Pour qui sait y prêter attention, la vie quotidienne est pleine de magie : voix des chanteuses mortes entendues à la radio, monde vu à l’envers dans les miroirs, ancêtres retrouvant des visages d’enfants sur de vieilles photographies. Capter ces «illusions sur mesure» : telle est la démarche tendrement ironique de Gérard Macé dans son dernier recueil, tissé de prose et de poèmes.
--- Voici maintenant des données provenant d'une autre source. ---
(* ===== verification/Wire.v ===== *)
(** * The protocol library the server relies on

    Frames and message bodies are read and written with the crate [scylla-cql],
    which is not part of the repository.  The class [Wire] is the part of it that
    src/src/protocol.rs and src/src/server.rs call; [WireLaws] is what the native
    protocol specification (version 4) says about the notations those functions
    read and write, and that decompression undoes compression.  [cql_wire] is an
    implementation that satisfies the laws. *)

From S2P Require Import Prelude RustStr Ast Schema CqlValue Keys Project Kv Pipeline Storage Query.

Inductive Compression := Lz4 | Snappy.
#[global] Instance Compression_eq_dec : EqDecision Compression.
Proof. solve_decision. Defined.

(** The response opcodes the server sends, and all request opcodes. *)
Inductive ResponseOpcode := RespError | RespReady | RespSupported | RespResult.
Inductive RequestOpcode :=
| ReqStartup | ReqOptions | ReqQuery | ReqPrepare | ReqExecute | ReqRegister | ReqBatch
| ReqAuthResponse.
#[global] Instance RequestOpcode_eq_dec : EqDecision RequestOpcode.
Proof. solve_decision. Defined.

(** What the server reads of [QueryParameters]. *)
Record QueryParameters := {
  qp_values : list RawValue;
  qp_skip_metadata : bool;
  qp_page_size : option Z;
  qp_paging_state : option bytes;
}.

(** [expect] on a result. *)
Definition expect {E F A} (m : res E A) : res F A :=
  match m with Ok a => Ok a | _ => Panic end.

(** The calls.  The writers append to a buffer. *)
Class Wire := {
  resp_u8 : ResponseOpcode -> Z;
  req_u8 : RequestOpcode -> Z;
  req_of_u8 : Z -> option RequestOpcode;
  compress : Compression -> bytes -> res str bytes;
  decompress : Compression -> bytes -> res str bytes;
  write_string : str -> bytes -> res str bytes;
  write_short_bytes : bytes -> bytes -> res str bytes;
  write_bytes : bytes -> bytes -> res str bytes;
  write_string_multimap : gmap str (list str) -> bytes -> res str bytes;
  read_long_string : bytes -> option (str * bytes);
  read_short_bytes : bytes -> option (bytes * bytes);
  read_query : bytes -> option (str * QueryParameters);
  read_params : bytes -> option QueryParameters;
  read_startup : bytes -> option (gmap str str);
}.

(** ** The notations of the specification *)

(** [short bytes], [string]: a length of two bytes. *)
Definition enc_short (s : bytes) : bytes := be 2 (Z.of_nat (length s)) ++ s.
(** [bytes], [long string]: a length of four bytes. *)
Definition enc_long (s : bytes) : bytes := be 4 (Z.of_nat (length s)) ++ s.
(** [value]: null and unset are negative lengths. *)
Definition enc_value (v : RawValue) : bytes :=
  match v with RvNull => be 4 (-1) | RvUnset => be 4 (-2) | RvValue b => enc_long b end.
Definition enc_values (vs : list RawValue) : bytes :=
  be 2 (Z.of_nat (length vs)) ++ concat (enc_value <$> vs).

Definition param_flags (p : QueryParameters) : Z :=
  (match qp_values p with [] => 0 | _ => 1 end + (if qp_skip_metadata p then 2 else 0)
   + match qp_page_size p with Some _ => 4 | None => 0 end
   + match qp_paging_state p with Some _ => 8 | None => 0 end)%Z.
(** Query parameters at consistency ONE. *)
Definition enc_params (p : QueryParameters) : bytes :=
  be 2 1 ++ [Z_to_byte (param_flags p)]
  ++ match qp_values p with [] => [] | vs => enc_values vs end
  ++ match qp_page_size p with Some n => be 4 n | None => [] end
  ++ match qp_paging_state p with Some b => enc_long b | None => [] end.

(** [string map]. *)
Definition enc_string_map (l : list (str * str)) : bytes :=
  be 2 (Z.of_nat (length l)) ++ concat ((fun kv => enc_short (fst kv) ++ enc_short (snd kv)) <$> l).

(** What fits the length prefixes. *)
Definition short_ok (s : bytes) : Prop := (Z.of_nat (length s) < 2 ^ 16)%Z.
Definition long_ok (s : bytes) : Prop := (Z.of_nat (length s) < 2 ^ 31)%Z.
Definition value_ok (v : RawValue) : Prop := match v with RvValue b => long_ok b | _ => True end.
Definition text_ok (s : str) : Prop := utf8_valid s = true.
Definition params_ok (p : QueryParameters) : Prop :=
  Forall value_ok (qp_values p) /\ (Z.of_nat (length (qp_values p)) < 2 ^ 16)%Z /\
  match qp_page_size p with Some n => in_i 32 n = true | None => True end /\
  match qp_paging_state p with Some b => long_ok b | None => True end.

#[global] Instance short_ok_dec s : Decision (short_ok s).
Proof. unfold short_ok. apply _. Defined.
#[global] Instance long_ok_dec s : Decision (long_ok s).
Proof. unfold long_ok. apply _. Defined.
#[global] Instance value_ok_dec v : Decision (value_ok v).
Proof. destruct v; cbn; apply _. Defined.
#[global] Instance text_ok_dec s : Decision (text_ok s).
Proof. unfold text_ok. apply _. Defined.
#[global] Instance params_ok_dec p : Decision (params_ok p).
Proof.
  unfold params_ok.
  assert (Decision match qp_page_size p with Some n => in_i 32 n = true | None => True end)
    by (destruct (qp_page_size p); apply _).
  assert (Decision match qp_paging_state p with Some b => long_ok b | None => True end)
    by (destruct (qp_paging_state p); apply _).
  apply _.
Defined.

Definition resp_code (o : ResponseOpcode) : Z :=
  match o with RespError => 0x00 | RespReady => 0x02 | RespSupported => 0x06 | RespResult => 0x08 end.
Definition req_code (o : RequestOpcode) : Z :=
  match o with
  | ReqStartup => 0x01 | ReqOptions => 0x05 | ReqQuery => 0x07 | ReqPrepare => 0x09
  | ReqExecute => 0x0A | ReqRegister => 0x0B | ReqBatch => 0x0D | ReqAuthResponse => 0x0F
  end.

Class WireLaws `{Wire} := {
  resp_u8_spec o : resp_u8 o = resp_code o;
  req_u8_spec o : req_u8 o = req_code o;
  req_of_u8_spec z o : req_of_u8 z = Some o <-> z = req_code o;
  compress_spec c b : long_ok b -> exists z, compress c b = Ok z /\ decompress c z = Ok b;
  write_string_spec s buf : short_ok s -> write_string s buf = Ok (buf ++ enc_short s);
  write_string_long s buf : ~ short_ok s -> exists e, write_string s buf = Err e;
  write_short_bytes_spec b buf : short_ok b -> write_short_bytes b buf = Ok (buf ++ enc_short b);
  write_bytes_spec b buf : long_ok b -> write_bytes b buf = Ok (buf ++ enc_long b);
  read_long_string_spec s r : long_ok s -> text_ok s -> read_long_string (enc_long s ++ r) = Some (s, r);
  read_short_bytes_spec b r : short_ok b -> read_short_bytes (enc_short b ++ r) = Some (b, r);
  read_params_spec p : params_ok p -> read_params (enc_params p) = Some p;
  read_query_spec q p : long_ok q -> text_ok q -> params_ok p ->
    read_query (enc_long q ++ enc_params p) = Some (q, p);
  read_startup_spec l : NoDup (fst <$> l) -> (Z.of_nat (length l) < 2 ^ 16)%Z ->
    Forall (fun kv => short_ok (fst kv) /\ text_ok (fst kv) /\ short_ok (snd kv) /\ text_ok (snd kv)) l ->
    read_startup (enc_string_map l) = Some (list_to_map l);
}.

(** ** An implementation *)

Definition get_n (n : nat) (l : bytes) : option (bytes * bytes) :=
  if length l <? n then None else Some (take n l, drop n l).
Definition get_short (l : bytes) : option (bytes * bytes) :=
  '(h, r) ← get_n 2 l; get_n (Z.to_nat (from_be h)) r.
Definition get_text (g : bytes -> option (bytes * bytes)) (l : bytes) : option (str * bytes) :=
  '(s, r) ← g l; if utf8_valid s then Some (s, r) else None.
Definition get_int (l : bytes) : option (Z * bytes) :=
  '(h, r) ← get_n 4 l; Some (from_be_signed h, r).
Definition get_long (l : bytes) : option (bytes * bytes) :=
  '(n, r) ← get_int l; if (n <? 0)%Z then None else get_n (Z.to_nat n) r.
Definition get_value (l : bytes) : option (RawValue * bytes) :=
  '(n, r) ← get_int l;
  if (n =? -1)%Z then Some (RvNull, r) else if (n =? -2)%Z then Some (RvUnset, r)
  else if (n <? 0)%Z then None else '(b, r') ← get_n (Z.to_nat n) r; Some (RvValue b, r').
Fixpoint get_list {A} (g : bytes -> option (A * bytes)) (n : nat) (l : bytes) : option (list A * bytes) :=
  match n with
  | O => Some ([], l)
  | S m => '(a, r) ← g l; '(al, r') ← get_list g m r; Some (a :: al, r')
  end.
Definition get_opt {A} (b : bool) (g : bytes -> option (A * bytes)) (l : bytes) : option (option A * bytes) :=
  if b then '(a, r) ← g l; Some (Some a, r) else Some (None, l).
Definition get_values (l : bytes) : option (list RawValue * bytes) :=
  '(h, r) ← get_n 2 l; get_list get_value (Z.to_nat (from_be h)) r.
Definition get_params (l : bytes) : option QueryParameters :=
  '(_, r) ← get_n 2 l;
  '(f, r) ← get_n 1 r;
  let f := from_be f in
  '(vs, r) ← get_opt (Z.testbit f 0) get_values r;
  '(ps, r) ← get_opt (Z.testbit f 2) get_int r;
  '(pg, _) ← get_opt (Z.testbit f 3) get_long r;
  Some {| qp_values := default [] vs; qp_skip_metadata := Z.testbit f 1; qp_page_size := ps;
          qp_paging_state := pg |}.
Definition get_query (l : bytes) : option (str * QueryParameters) :=
  '(q, r) ← get_text get_long l; p ← get_params r; Some (q, p).
Definition get_pair (l : bytes) : option (str * str * bytes) :=
  '(k, r) ← get_text get_short l; '(v, r') ← get_text get_short r; Some (k, v, r').
Definition get_string_map (l : bytes) : option (gmap str str) :=
  '(h, r) ← get_n 2 l;
  '(l, _) ← get_list get_pair (Z.to_nat (from_be h)) r;
  Some (list_to_map l).
Definition put_short (s buf : bytes) : res str bytes :=
  if bool_decide (short_ok s) then Ok (buf ++ enc_short s) else Err (bs "out of range integral type conversion attempted").
Definition put_long (s buf : bytes) : res str bytes :=
  if bool_decide (long_ok s) then Ok (buf ++ enc_long s) else Err (bs "out of range integral type conversion attempted").

Definition all_opcodes : list RequestOpcode :=
  [ReqStartup; ReqOptions; ReqQuery; ReqPrepare; ReqExecute; ReqRegister; ReqBatch; ReqAuthResponse].

(** Stored, not compressed. *)
Definition cql_wire : Wire := {|
  resp_u8 := resp_code;
  req_u8 := req_code;
  req_of_u8 z := find_first (fun o => (z =? req_code o)%Z) all_opcodes;
  compress _ b := Ok b;
  decompress _ b := Ok b;
  write_string := put_short;
  write_short_bytes := put_short;
  write_bytes := put_long;
  write_string_multimap m buf :=
    foldl (fun acc kv => b ← acc; b ← put_short (fst kv) b;
             foldl (fun acc s => b ← acc; put_short s b) (Ok (b ++ be 2 (Z.of_nat (length (snd kv))))) (snd kv))
      (Ok (buf ++ be 2 (Z.of_nat (size m)))) (map_to_list m);
  read_long_string := get_text get_long;
  read_short_bytes := get_short;
  read_query := get_query;
  read_params := get_params;
  read_startup := get_string_map;
|}.

(** ** Readers undo the notations *)

Lemma get_n_app n b r : n = length b -> get_n n (b ++ r) = Some (b, r).
Proof.
  intros ->. unfold get_n. rewrite length_app, (proj2 (Nat.ltb_ge _ _)) by lia.
  by rewrite take_app_length, drop_app_length.
Qed.

Lemma from_be_len n z : (0 <= z < 2 ^ (8 * Z.of_nat n))%Z -> from_be (be n z) = z.
Proof. intros Hz. by apply from_be_be_u, in_u_spec. Qed.

Lemma get_short_app b r : short_ok b -> get_short (enc_short b ++ r) = Some (b, r).
Proof.
  intros Hb. unfold get_short, enc_short. unfold short_ok in Hb.
  rewrite <-app_assoc, get_n_app by (by rewrite length_be). cbn [mbind option_bind].
  rewrite from_be_len by (cbn; lia). apply get_n_app. lia.
Qed.

Lemma get_int_app n r : in_i 32 n = true -> get_int (be 4 n ++ r) = Some (n, r).
Proof.
  intros Hn. unfold get_int. rewrite get_n_app by (by rewrite length_be). cbn [mbind option_bind].
  by rewrite from_be_be_i by (lia || done).
Qed.

Lemma long_ok_in_i b : long_ok b -> in_i 32 (Z.of_nat (length b)) = true.
Proof. unfold long_ok. intros Hb. apply in_i_spec. lia. Qed.

Lemma get_long_app b r : long_ok b -> get_long (enc_long b ++ r) = Some (b, r).
Proof.
  intros Hb. unfold get_long, enc_long.
  rewrite <-app_assoc, get_int_app by (by apply long_ok_in_i). cbn [mbind option_bind].
  rewrite (proj2 (Z.ltb_ge _ _)) by lia. apply get_n_app. lia.
Qed.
Apparitions et disparitions, leurres et changements à vue : telle est la dramaturgie très simple qui oriente notre perception du réel.
Si «la spirale du temps» ramène Gérard Macé, depuis Filles de la mémoire (2007) à la poésie de ses premiers textes (Bois dormant I983 réédité en Poésie / Gallimard 2002), c’est après une trentaine de livres. Brefs ouvrages inclassables et raffinés – de Colportages en biographies fictives, et en images que, voyageur devenu photographe, Macé a rapporté du Japon ou d’Ethiopie. Voyages dont on trouve des traces dans son dernier recueil de poèmes. Deux essais récents éclairent cette oeuvre en apparence si diverse mais traversée d’échos et de «secrètes / correspondances». Notamment L’oeuvre de Gérard Macé, une oltracuidansa poetica, de Karine Gros (éditions Nota bene, Canada).
Quant à Laurent Demanze, il a repris, pour son bel essai, le titre d’une section de Vies antérieures de Gérard Macé. Son analyse, sans jamais peser, revisite subtilement les territoires parcourus par «autant d’écritures de la divagation» : des secrets de filiation perceptibles dans Le Manteau de Fortuny, à une «ethnographie de soi» qui s’affirme dans Le Goût de l’homme, en passant par les colportages, «petites encyclopédies de l’intime», aux lisières de la littérature. Demanze évoque aussi — citant Dominique Rabaté — le «romanesque sans roman» qui rend fascinante la vie de Champollion, Le Dernier des Égyptiens. Il donne à voir, dans cette «oeuvre qui s’écrit à rebours de la modernité», la part de l’érudition et de la rêverie, du réenchantement et de la lucidité.